• **BRIEF**: In the material below, find the line with "(** The critical" and the line with "Ok (mkConfig (mkAsync", then output those two lines and every line between them, exactly.
------------------------------------------------------------------------
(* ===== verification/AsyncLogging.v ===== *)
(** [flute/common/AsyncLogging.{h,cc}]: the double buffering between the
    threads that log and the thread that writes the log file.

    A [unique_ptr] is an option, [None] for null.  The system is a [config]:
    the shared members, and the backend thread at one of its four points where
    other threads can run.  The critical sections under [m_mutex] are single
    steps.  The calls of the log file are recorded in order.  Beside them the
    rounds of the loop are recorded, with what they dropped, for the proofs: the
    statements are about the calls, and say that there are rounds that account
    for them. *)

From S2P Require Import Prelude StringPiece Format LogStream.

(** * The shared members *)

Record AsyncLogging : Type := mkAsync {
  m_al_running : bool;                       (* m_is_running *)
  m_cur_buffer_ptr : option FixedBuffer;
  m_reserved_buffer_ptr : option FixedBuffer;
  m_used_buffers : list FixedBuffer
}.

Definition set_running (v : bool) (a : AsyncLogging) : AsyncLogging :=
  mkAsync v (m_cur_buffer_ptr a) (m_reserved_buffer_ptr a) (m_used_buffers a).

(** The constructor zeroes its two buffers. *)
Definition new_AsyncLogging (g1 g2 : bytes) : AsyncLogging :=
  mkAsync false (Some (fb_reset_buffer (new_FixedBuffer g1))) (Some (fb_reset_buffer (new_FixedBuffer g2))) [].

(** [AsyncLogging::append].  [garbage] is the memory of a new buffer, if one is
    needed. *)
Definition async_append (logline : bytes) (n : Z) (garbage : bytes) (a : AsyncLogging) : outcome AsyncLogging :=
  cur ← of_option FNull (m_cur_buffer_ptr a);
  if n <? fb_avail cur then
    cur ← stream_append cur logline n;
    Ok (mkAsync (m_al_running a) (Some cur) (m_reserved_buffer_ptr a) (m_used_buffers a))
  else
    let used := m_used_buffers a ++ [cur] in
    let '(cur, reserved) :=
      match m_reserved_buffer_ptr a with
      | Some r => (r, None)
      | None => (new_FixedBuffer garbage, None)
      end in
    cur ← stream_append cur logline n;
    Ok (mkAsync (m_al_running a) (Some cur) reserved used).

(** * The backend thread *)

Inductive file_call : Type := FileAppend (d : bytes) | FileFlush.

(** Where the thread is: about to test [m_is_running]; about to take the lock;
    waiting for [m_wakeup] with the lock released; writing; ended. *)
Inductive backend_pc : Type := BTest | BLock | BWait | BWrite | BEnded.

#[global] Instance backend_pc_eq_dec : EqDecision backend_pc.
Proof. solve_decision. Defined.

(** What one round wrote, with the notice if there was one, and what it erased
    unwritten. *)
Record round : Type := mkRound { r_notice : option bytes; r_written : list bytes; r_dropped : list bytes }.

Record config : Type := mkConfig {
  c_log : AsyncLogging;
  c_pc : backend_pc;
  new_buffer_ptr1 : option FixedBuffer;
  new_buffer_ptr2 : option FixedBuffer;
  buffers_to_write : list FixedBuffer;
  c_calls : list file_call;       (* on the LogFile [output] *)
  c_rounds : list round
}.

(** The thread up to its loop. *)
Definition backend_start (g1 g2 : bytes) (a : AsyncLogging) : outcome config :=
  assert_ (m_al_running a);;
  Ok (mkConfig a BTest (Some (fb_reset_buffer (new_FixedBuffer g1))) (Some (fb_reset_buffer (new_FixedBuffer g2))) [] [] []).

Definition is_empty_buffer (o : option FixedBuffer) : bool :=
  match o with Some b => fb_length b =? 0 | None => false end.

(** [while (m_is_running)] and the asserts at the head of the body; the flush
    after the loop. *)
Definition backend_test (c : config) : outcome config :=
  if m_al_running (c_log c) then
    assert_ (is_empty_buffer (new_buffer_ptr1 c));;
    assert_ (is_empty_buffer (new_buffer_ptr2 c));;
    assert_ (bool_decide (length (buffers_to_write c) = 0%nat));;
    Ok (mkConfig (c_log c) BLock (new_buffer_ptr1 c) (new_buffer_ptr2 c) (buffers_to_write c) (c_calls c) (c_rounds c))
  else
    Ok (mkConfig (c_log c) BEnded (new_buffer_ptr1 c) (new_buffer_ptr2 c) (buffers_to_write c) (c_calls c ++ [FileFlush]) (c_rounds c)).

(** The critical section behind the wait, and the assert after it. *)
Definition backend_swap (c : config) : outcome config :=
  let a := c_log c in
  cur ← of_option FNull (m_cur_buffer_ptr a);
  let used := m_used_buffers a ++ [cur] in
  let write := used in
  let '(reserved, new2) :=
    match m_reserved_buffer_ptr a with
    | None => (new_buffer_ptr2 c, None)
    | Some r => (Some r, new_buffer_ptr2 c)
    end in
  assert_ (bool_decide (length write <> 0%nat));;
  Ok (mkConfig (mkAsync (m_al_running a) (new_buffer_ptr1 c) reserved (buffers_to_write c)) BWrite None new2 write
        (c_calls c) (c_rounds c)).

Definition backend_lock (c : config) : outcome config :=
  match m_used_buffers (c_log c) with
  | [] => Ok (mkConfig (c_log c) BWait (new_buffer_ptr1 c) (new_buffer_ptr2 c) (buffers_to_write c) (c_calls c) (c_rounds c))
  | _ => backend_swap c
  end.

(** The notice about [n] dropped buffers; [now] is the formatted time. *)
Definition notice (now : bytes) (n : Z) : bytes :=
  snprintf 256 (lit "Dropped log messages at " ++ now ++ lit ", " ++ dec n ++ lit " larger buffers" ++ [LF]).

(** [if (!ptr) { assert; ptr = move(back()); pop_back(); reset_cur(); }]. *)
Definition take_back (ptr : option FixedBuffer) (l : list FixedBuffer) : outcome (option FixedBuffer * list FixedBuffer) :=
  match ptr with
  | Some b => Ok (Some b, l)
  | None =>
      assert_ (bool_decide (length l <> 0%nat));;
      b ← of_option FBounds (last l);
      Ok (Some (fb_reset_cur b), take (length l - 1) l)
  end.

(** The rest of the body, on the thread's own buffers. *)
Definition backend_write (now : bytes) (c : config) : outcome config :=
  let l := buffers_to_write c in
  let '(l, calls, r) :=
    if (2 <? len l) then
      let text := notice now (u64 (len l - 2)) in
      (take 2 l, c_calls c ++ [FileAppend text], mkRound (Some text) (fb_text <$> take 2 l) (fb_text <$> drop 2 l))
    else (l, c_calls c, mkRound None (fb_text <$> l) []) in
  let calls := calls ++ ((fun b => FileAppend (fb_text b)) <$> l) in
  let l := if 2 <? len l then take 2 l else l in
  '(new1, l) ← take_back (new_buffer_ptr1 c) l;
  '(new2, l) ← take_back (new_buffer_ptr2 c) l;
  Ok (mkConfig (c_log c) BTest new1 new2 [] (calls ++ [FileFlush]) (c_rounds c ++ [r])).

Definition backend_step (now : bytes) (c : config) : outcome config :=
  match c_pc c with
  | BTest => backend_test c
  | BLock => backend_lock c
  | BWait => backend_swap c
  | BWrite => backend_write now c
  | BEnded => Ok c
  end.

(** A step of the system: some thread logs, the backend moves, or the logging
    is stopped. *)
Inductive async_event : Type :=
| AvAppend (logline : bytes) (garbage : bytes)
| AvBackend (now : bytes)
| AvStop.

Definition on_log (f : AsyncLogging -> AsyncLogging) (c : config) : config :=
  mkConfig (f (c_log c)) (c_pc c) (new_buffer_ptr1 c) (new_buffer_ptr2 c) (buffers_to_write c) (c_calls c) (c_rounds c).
------------------------------------------------------------------------
• **RESPONSE**:
(** The critical section behind the wait, and the assert after it. *)
Definition backend_swap (c : config) : outcome config :=
  let a := c_log c in
  cur ← of_option FNull (m_cur_buffer_ptr a);
  let used := m_used_buffers a ++ [cur] in
  let write := used in
  let '(reserved, new2) :=
    match m_reserved_buffer_ptr a with
    | None => (new_buffer_ptr2 c, None)
    | Some r => (Some r, new_buffer_ptr2 c)
    end in
  assert_ (bool_decide (length write <> 0%nat));;
  Ok (mkConfig (mkAsync (m_al_running a) (new_buffer_ptr1 c) reserved (buffers_to_write c)) BWrite None new2 write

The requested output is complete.